Une vie de luxe sur une île paradisiaq­ue remplirait n’importe qui de félicité. Mais Allan Karlsson n’était pas n’importe qui et n’avait pas formé le projet de le devenir lors de sa cent unième année d’existence.

Pendant un temps, il avait été satisfait de s’asseoir sur un transat à l’ombre d’un parasol, et de siroter des boissons de toutes les couleurs. En particulie­r en compagnie de son meilleur et seul ami, l’incurable petit escroc Julius Jonsson.

Pourtant, le vieux Julius et l’encore plus vieux Allan se lassèrent bientôt de leur unique occupation : profiter des millions rapportés de Suède dans la fameuse valise.

Il n’y avait rien de mal à cela, non, mais c’était devenu si monotone. Julius loua un yacht de cent cinquante pieds, équipage complet compris, afin qu’Allan et lui puissent s’installer tous deux sur le pont avant, une canne à pêche à la main. L’idée aurait été distrayant­e si seulement ils avaient aimé la pêche à la ligne. Ou le poisson. Résultat, les sorties en yacht leur offrirent de reproduire au large ce qu’ils avaient déjà perfection­né sur la plage. À savoir : rien.

Puis Allan se débrouilla pour faire venir Harry Belafonte des ÉtatsUnis, afin qu’il chante trois chansons à l’anniversai­re de Julius (tant qu’on parle de trop d’argent et de rien à faire).

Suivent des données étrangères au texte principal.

(** "The DB CHECKs mirror the Pydantic validators": whenever [SlideIn] accepts a body that says "asset" or "tag", the row
    that [_slide_row] makes of it, at any position, satisfies every CHECK constraint of [slideshow_slides], so saving
    the slide cannot fail with the database's error; in particular the two copies of the Ken Burns grammar agree. *)
Theorem accepted_slides_fit_table (b s : SlideIn) (show : uuid) (idx : nat) :
  model_validate b = Some s → si_kind b ∈ ["asset"; "tag"] → slide_checks (_slide_row show idx s) = true.
Proof.
  unfold model_validate. intros E K. destruct (_validate_active_days _) as [days|] eqn:Ed; simpl in E; [|done].
  apply days_checked in Ed. destruct (_ && _) eqn:V in E; [|done].
  apply andb_true_iff in V as [[FB FV]%andb_true_iff W].
  unfold field_bounds in FB. unfold field_validators in FV. unfold _validate_visibility_window in W.
  apply andb_true_iff in FB as [[[[Hd Ht]%andb_true_iff Hmt]%andb_true_iff Hcs]%andb_true_iff Hcd].
  apply andb_true_iff in FV as [[[[[Ho Htr]%andb_true_iff Hm]%andb_true_iff Hf]%andb_true_iff He]%andb_true_iff Hdir].
  apply andb_true_iff in W as [Wd Wt].
  apply between_spec in Ht. unfold MIN_SLIDE_TRANSITION_MS, MAX_SLIDE_TRANSITION_MS in Ht.
  assert (0 < si_duration_ms b) by (apply between_spec in Hd; unfold MIN_SLIDE_DURATION_MS in Hd; lia).
  assert (Hcd' : opt_all (Z.ltb 0) (si_clip_duration_ms b) = true).
  { destruct (si_clip_duration_ms b); simpl in *; [|done]. apply Z.leb_le in Hcd. apply Z.ltb_lt. unfold MIN_SLIDE_DURATION_MS in Hcd. lia. }
  assert (K' : si_kind b = "asset" ∨ si_kind b = "tag") by set_solver. clear K Ho Hcd Hd.
  unfold _validate_kind_columns in E. simpl in E.
  destruct K' as [K|K]; rewrite K in E; simpl in E; destruct (_ || _) eqn:B in E; try done;
    rewrite ?orb_false_iff in B; destruct_and?; injection E as <-; unfold _slide_row, slide_checks; simpl;
    rewrite ?K; simpl.
  all: repeat (apply andb_true_intro; split); try done; try (by apply Z.ltb_lt); try (apply Z.leb_le; lia).
  all: try (by destruct (si_source_asset_id b)); try (by destruct (si_tag_id b)).
  all: by destruct (valid_to (si_window b)), (valid_from (si_window b)).
Qed.

(** ** Concrete bodies *)

Definition dog_slide (kind : string) : SlideIn :=
  mkSlideIn kind (Some "dog") None "tagged_at" 5000 false "fade" 600 None None "cover" "ken_burns" "Zoom out, right-down" always None None.
Definition misspelt_tag : SlideIn :=
  mkSlideIn "Tag" None (Some "dogs") "tagged_at" 5000 false "cut" 600 None None "cover" "none" "in" always None None.

Example direction_words : normalize_effect_direction " Zoom OUT going right/down " = "out_down_right".
Proof. vm_compute. reflexivity. Qed.

(** [_validate_kind] has no [@field_validator] and never runs: a kind that is neither "asset" nor "tag" is validated as a tag
    slide, and [_slide_row] makes an asset row without a source of it, which the table would refuse. *)
Example unknown_kind_reaches_table :
  match model_validate misspelt_tag with Some s => Some (slide_checks (_slide_row "show" 0 s)) | None => None end = Some false.
Proof. vm_compute. reflexivity. Qed.

(** ** Witnesses *)

Lemma direction_order_irrelevant_witness : direction_of ["right"; "out"; "down"] = direction_of ["out"; "down"; "right"].
Proof. apply (direction_order_irrelevant ["right"; "out"; "down"] ["out"; "down"; "right"]). solve_Permutation. Defined.

Lemma accepted_slides_fit_table_witness :
  ∃ s, model_validate (dog_slide "asset") = Some s ∧ slide_checks (_slide_row "show" 3 s) = true.
Proof.
  eexists. split; [by vm_compute|]. apply (accepted_slides_fit_table (dog_slide "asset")); [by vm_compute|].
  apply (bool_decide_unpack _). by vm_compute.
Defined.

Harry resta à dîner, bien qu’il n’ait pas été payé pour cela. Dans l’ensemble, ils passèrent une agréable soirée qui brisa la routine.

Allan expliqua avoir choisi Belafonte en raison du goût de Julius pour la nouvelle musique de jeunes. Julius apprécia le geste à sa juste valeur et s’abstint de mentionner que le présent artiste n’était plus jeune depuis la fin de la Seconde Guerre mondiale. Mais comparé à Allan, ce n’était qu’un enfant.

Même si le passage à Bali de la star mondiale n’était qu’une tache de couleur dans l’insipidité de leur existence, il allait bouleverse­r profondéme­nt les vies d’Allan et de Julius. Pas en raison des chansons interprété­es par l’artiste, non. Mais à cause de l’objet non identifié qu’il avait apporté et dont il ne pouvait détacher les yeux pendant le petit déjeuner précédant son départ. C’était une plaque rectangula­ire noire avec une pomme entamée sur une face et, sur l’autre, un écran qui s’illuminait quand on le touchait. Harry tapotait, encore et encore. De temps à autre, il poussait un grognement. Avant de pouffer de rire. Pour ensuite maugréer de nouveau. Allan n’avait jamais été du genre à se mêler de ce qui ne le regardait pas, mais il y avait des limites.

— Loin de moi l’idée de fouiner dans vos affaires, mon jeune Belafonte, mais puis-je vous demander ce que vous faites ? Est-ce qu’il se passe des choses dans ce… euh, là-dedans ?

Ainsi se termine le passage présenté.